DeYoung accurately identifies hot political realities as key factors in the break-up of the EIC. We should add to DeYoung’s list of political flashpoints critical race theory (CRT), the crisis at the U.S. border, Black Lives Matter, identity politics, and the recent totalitarian suppression of truckers by Canada’s prime minister. Left unidentified is the political party whose sensibilities precipitated Humpty Dumpty’s fall from his wall.

The EIC fell under the spell of what theologian Karl Barth called an “alien norm” — the capture of the church’s message by an external, and therefore, illegitimate pretender to spiritual authority. The alien norm, in this case, was the political proclivities and antipathies of “blue communities” — college educated, Democrat-voting denizens of the nation’s cities and blue enclaves clustered across the fruited plain.

From its inception, the Keller movement vowed to find winsome ways to reach blue communities. Keller recognized that cultural ignorance and captivation by culture endangers faithful proclamation of the gospel and harmony among the faithful.

But not to worry; unity within the burgeoning EIC was to be rooted in core doctrines, not in politics or church-planting strategy or anything else. The previous president of the Southern Baptist Convention, J.D. Greear, spoke for the EIC when he invoked that ancient, oft-repeated aphorism: “in essentials, unity; in nonessentials, diversity; in all things, charity.”

So what went wrong? How did “the remarkable coming together” of these doctrine-bonded evangelicals fall apart? The short answer is the politics of the blue communities.

What counts as winsomeness in any community is determined by that community, not by those looking to be found winsome to them. In blue communities, partisan political preferences proved increasingly non-negotiable.

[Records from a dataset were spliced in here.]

Lemma quiet_emit env c l : Forall (allowed env (perms c) (core (kind c))) l -> quiet env c (emit l).
Proof. by split. Qed.

Lemma quiet_modify env c f :
  perms (f c) = perms c -> base (f c) = base c -> core (kind (f c)) = core (kind c) -> quiet env c (modify f).
Proof. by split. Qed.

Lemma quiet_andthen env c a b :
  quiet env c a -> (forall c', perms c' = perms c -> core (kind c') = core (kind c) -> quiet env c' b) ->
  quiet env c (a ;;; b).
Proof.
  intros [P1 B1 K1 E1] Hb. specialize (Hb (fst (a c)) P1 K1). destruct Hb as [P2 B2 K2 E2].
  assert ((a ;;; b) c = (fst (b (fst (a c))), snd (a c) ++ snd (b (fst (a c))))) as E.
  { unfold andthen. destruct (a c) as [c1 l1]. cbn. by destruct (b c1). }
  split; rewrite E; cbn [fst snd]; [congruence..|].
  apply Forall_app. split; [done|]. by rewrite P1, K1 in E2.
Qed.

Lemma quiet_with_conn env c f : quiet env c (f c) -> quiet env c (with_conn f).
Proof. intros [? ? ? ?]. by split. Qed.

Lemma quiet_when env c b h : (b = true -> quiet env c h) -> quiet env c (when b h).
Proof. destruct b; simpl; [auto|]. intros _. apply quiet_skip. Qed.

Lemma quiet_if env c (b : bool) h h' :
  (b = true -> quiet env c h) -> (b = false -> quiet env c h') -> quiet env c (if b then h else h').
Proof. destruct b; auto. Qed.

Lemma quiet_on_bool env c o f : (forall b, quiet env c (f b)) -> quiet env c (on_bool o f).
Proof. intros Hf. unfold on_bool. destruct o as [[]|]; auto using quiet_skip. Qed.

Create HintDb quiet discriminated.

(** One step of the analysis of a handler. *)
Ltac quiet_step :=
  match goal with
  | |- quiet _ _ skip => apply quiet_skip
  | |- quiet _ _ (emit _) => apply quiet_emit
  | |- quiet _ _ (modify _) => apply quiet_modify; reflexivity
  | |- quiet _ _ (_ ;;; _) => apply quiet_andthen; [|intros ? ? ?]
  | |- quiet _ _ (with_conn _) => apply quiet_with_conn; cbv beta zeta
  | |- quiet _ _ (when _ _) => apply quiet_when; intros ?
  | |- quiet _ _ (on_bool _ _) => apply quiet_on_bool; intros ?
  | |- quiet _ _ (if _ then _ else _) => apply quiet_if; intros ?
  | |- quiet _ _ (match ?x with _ => _ end) => destruct x eqn:?
  | |- quiet _ _ _ => solve [auto with quiet]
  end.

Ltac bools :=
  repeat match goal with
  | H : negb _ = true |- _ => apply negb_true_iff in H
  | H : andb _ _ = true |- _ => apply andb_prop in H; destruct H
  end.

(** Effects without needs, and needs that are at hand. *)
Ltac effects :=
  repeat first [apply Forall_nil_2 | apply Forall_cons_2]; cbn; bools; try done.

Lemma sub_allowed env p k s b :
  (b = true -> (s = NAME_AUDIO -> audio p = true) /\ (s = NAME_CLIPBOARD -> clipboard p = true /\ keyboard p = true)) ->
  allowed env p k (ESubscribe s b).
Proof. destruct b; simpl; auto. Qed.

Lemma sub_clipboard env c' : allowed env (perms c') (core (kind c')) (ESubscribe NAME_CLIPBOARD (can_sub_clipboard_service env c')).
Proof.
  apply sub_allowed. unfold can_sub_clipboard_service, clipboard_enabled, peer_keyboard_enabled.
  intros E. bools. by split.
Qed.

Lemma sub_audio_allowed env c' b : allowed env (perms c') (core (kind c')) (ESubscribe NAME_AUDIO (audio_enabled c' && b)).
Proof. apply sub_allowed. unfold audio_enabled. intros E. bools. by split. Qed.

Lemma sub_audio_quiet env c : quiet env c (sub_audio c).
Proof.
  unfold sub_audio. pose proof (sub_audio_allowed env c true) as A. rewrite andb_true_r in A.
  repeat quiet_step; by apply Forall_singleton.
Qed.
#[export] Hint Resolve sub_audio_quiet : quiet.

Lemma cursor_allowed env p k b : allowed env p k (ESubscribe NAME_CURSOR b).
Proof. by apply sub_allowed. Qed.
Lemma pos_allowed env p k b : allowed env p k (ESubscribe NAME_POS b).
Proof. by apply sub_allowed. Qed.
Lemma focus_allowed env p k b : allowed env p k (ESubscribe NAME_WINDOW_FOCUS b).
Proof. by apply sub_allowed. Qed.
#[export] Hint Resolve cursor_allowed pos_allowed focus_allowed sub_clipboard sub_audio_allowed : quiet.

(** What a later state shares with an earlier one. *)
Ltac same_state :=
  repeat match goal with
  | H : perms ?x = perms ?y |- _ => rewrite H in *; clear H
  | H : core (kind ?x) = core (kind ?y) |- _ =>
      pose proof (f_equal file_transfer H : file_transfer (kind x) = file_transfer (kind y));
      pose proof (f_equal view_camera H : view_camera (kind x) = view_camera (kind y));
      pose proof (f_equal terminal H : terminal (kind x) = terminal (kind y));
      pose proof (f_equal authed_type H : authed_type (kind x) = authed_type (kind y)); clear H
  end.

Ltac quiet_all :=
  repeat quiet_step; repeat first [apply Forall_nil_2 | apply Forall_cons_2];
  try solve [auto with quiet];
  try (apply sub_allowed; intros ?; unfold audio_enabled in *; bools; same_state; by split);
  cbn; bools; same_state; try done; try (split; done).

Lemma update_options_quiet env o c : quiet env c (update_options env o).
Proof.
  unfold update_options, option_image_quality, option_video, option_follow, option_clipboard,
    option_input, option_terminal, update_terminal_persistence. quiet_all.
Qed.
#[export] Hint Resolve update_options_quiet : quiet.


Lemma change_resolution_quiet env d c : quiet env c (change_resolution env d).
Proof. unfold change_resolution. quiet_all. Qed.
#[export] Hint Resolve change_resolution_quiet : quiet.

Lemma on_close_quiet env lock c : quiet env c (on_close lock).
Proof.
  unfold on_close. quiet_all.
Qed.
#[export] Hint Resolve on_close_quiet : quiet.

Lemma handle_switch_display_quiet env d sized c : quiet env c (handle_switch_display env d sized).
Proof. unfold handle_switch_display, video_source_camera. quiet_all; congruence. Qed.

Lemma capture_displays_quiet env add sub_ set_ multi c : quiet env c (capture_displays env add sub_ set_ multi).
Proof.
  unfold capture_displays, video_source_camera. quiet_all; [by apply Forall_fmap, Forall_true|].
  assert (forall p k l s d i x, s = view_camera k -> Forall (allowed env p k) (server_capture_displays l s d i x)) as V.
  { intros p k l s d i x ->. apply Forall_flat_map, Forall_true. intros [cam n].
    repeat case_match; repeat constructor. cbn. by match goal with H : bool_decide _ = true |- _ => apply bool_decide_eq_true in H as [-> _] end. }
  repeat case_match; by apply V.
Qed.

Lemma handle_elevation_request_quiet env c : quiet env c (handle_elevation_request env).
Proof. unfold handle_elevation_request. quiet_all. Qed.

Lemma close_voice_call_quiet env c : quiet env c close_voice_call.
Proof. unfold close_voice_call. quiet_all. Qed.

Lemma handle_voice_call_quiet env b c : quiet env c (handle_voice_call b).
Proof. unfold handle_voice_call. quiet_all. Qed.

Lemma not_camera c : is_authed_view_camera_conn c = false -> authed_type (kind c) <> Some ViewCamera.
Proof. by intros E%bool_decide_eq_false. Qed.

Lemma on_mouse_quiet env c : quiet env c on_mouse.
Proof.
  unfold on_mouse. quiet_all. unfold peer_keyboard_enabled in *. bools. by auto using not_camera.
Qed.

Lemma on_pointer_quiet env c : quiet env c on_pointer.
Proof.
  unfold on_pointer. quiet_all. unfold peer_keyboard_enabled in *. bools. by auto using not_camera.
Qed.

Lemma on_key_quiet env press text c : quiet env c (on_key press text).
Proof.
  unfold on_key. quiet_all. unfold peer_keyboard_enabled in *. bools. by auto using not_camera.
Qed.

Lemma try_sub_monitor_services_quiet env c : quiet env c (try_sub_monitor_services env).
Proof.
  unfold try_sub_monitor_services. quiet_all. unfold is_remote in *. bools.
  match goal with H : bool_decide _ = true |- _ => apply bool_decide_eq_true in H end.
  split_and!; try congruence.
  - unfold audio_enabled. same_state. intros E. rewrite E. set_solver.
  - unfold can_sub_clipboard_service, clipboard_enabled, peer_keyboard_enabled. same_state.
    intros [E|E]; rewrite E; rewrite ?andb_false_r; simpl; set_solver.
Qed.

Lemma on_file_response_quiet env r c : quiet env c (on_file_response r).
Proof. unfold on_file_response. quiet_all. Qed.

#[export] Hint Resolve handle_switch_display_quiet capture_displays_quiet handle_elevation_request_quiet
  close_voice_call_quiet handle_voice_call_quiet on_mouse_quiet on_pointer_quiet on_key_quiet
  try_sub_monitor_services_quiet on_file_response_quiet : quiet.

(** ** Files *)

(** The actions that are left when one-way transfer refuses. *)
Lemma run_file_action_quiet env a c :
  (is_Some (file_transfer (kind c)) \/ exists id path, a = FaSend id path true) ->
  (one_way_refused a <> None -> one_way_file_transfer env = false) ->
  quiet env c (run_file_action env a).
Proof.
  intros Hf How.
  assert (is_Some (file_transfer (kind c)) \/ (exists id path, a = FaSend id path true)) as Hf' by done.
  destruct a; cbn [run_file_action]; unfold send_file; quiet_all;
    try (destruct Hf as [Hf|(? & ? & [=])]; cbn; by auto).
  all: split; [by apply How|]. all: destruct Hf' as [Hf'|(? & ? & [= -> -> ->])]; [right|by left].
  all: by match goal with H : file_transfer (kind _) = _ |- _ => rewrite H end.
Qed.

Lemma on_file_action_quiet env a c : quiet env c (on_file_action env a).
Proof.
  unfold on_file_action. apply quiet_with_conn. cbv zeta. apply quiet_when. intros Hf.
  assert (is_Some (file_transfer (kind c)) \/ exists id path, a = FaSend id path true) as Hf'.
  { apply orb_true_iff in Hf as [Hf|Hf]; [left; by apply bool_decide_eq_true in Hf|right].
    destruct a as [| | |? ? []| | | | | | | |]; try done. by eexists _, _. }
  apply quiet_if; intros D.
  - destruct a; quiet_all.
  - destruct (one_way_refused a) eqn:R; [|by apply run_file_action_quiet; rewrite ?R].
    apply quiet_if; intros O; [quiet_all|]. by apply run_file_action_quiet.
Qed.
#[export] Hint Resolve on_file_action_quiet : quiet.

(** ** Messages of an authorized peer *)

Lemma quiet_run env c h :
  quiet env c h ->
  let '(_, c', l) := (let '(c, l) := h c in (true, c, l)) in
  perms c' = perms c /\ base c' = base c /\ core (kind c') = core (kind c) /\
  Forall (allowed env (perms c) (core (kind c))) l.
Proof. intros [P B K E]. by destruct (h c) as [c' l]. Qed.

Lemma selected_sid_quiet env sid other c :
  let '(_, c', l) := on_selected_sid env sid other c in
  perms c' = perms c /\ base c' = base c /\ core (kind c') = core (kind c) /\
  Forall (allowed env (perms c) (core (kind c))) l.
Proof.
  unfold on_selected_sid. destruct other; [split_and!; try done; by apply Forall_singleton|].
  destruct (file_transfer (kind c)) as [[dir h]|] eqn:F.
  - destruct (delayed_read_dir (files c)); [|done]. split_and!; try done.
    apply Forall_singleton. cbn. rewrite F. by eexists.
  - destruct (view_camera (kind c)) eqn:V; [split_and!; try done; by apply Forall_singleton|].
    destruct (negb (terminal (kind c))); [|done].
    apply (quiet_run env c), try_sub_monitor_services_quiet.
Qed.

Lemma misc_quiet env m c :
  let '(_, c', l) := on_misc env m c in
  perms c' = perms c /\ base c' = base c /\ core (kind c') = core (kind c) /\
  Forall (allowed env (perms c) (core (kind c))) l.
Proof.
  destruct m; cbn [on_misc]; try apply selected_sid_quiet.
  all: try (apply quiet_run; by quiet_all).
  - apply quiet_run. destruct ok; quiet_all.
  - destruct uuid_ok; [|done].
    assert (quiet env c (emit [ESwitchSides] ;;; on_close false)) as Q by quiet_all.
    destruct Q as [P B K E]. by destruct ((emit [ESwitchSides] ;;; on_close false) c).
Qed.

Lemma authorized_message_quiet env msg c :
  let '(_, c', l) := on_authorized_message env msg c in
  perms c' = perms c /\ base c' = base c /\ core (kind c') = core (kind c) /\
  Forall (allowed env (perms c) (core (kind c))) l.
Proof.
  destruct msg; cbn [on_authorized_message]; try apply misc_quiet.
  all: try (apply quiet_run; by quiet_all).
Qed.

Since 2014, the so-called Overton Window has repeatedly lurched left and altered blue community sensibilities in the process. Named for the late policy analyst Joseph P. Overton, this “window” designates the range of politically acceptable views held within a given community at a given time. As the blue community Overton Window moved left, winsomeness to them demanded not only accommodation of an ever-more Squad-pleasing Democrat Party, but also un-winsomeness to the un-woke.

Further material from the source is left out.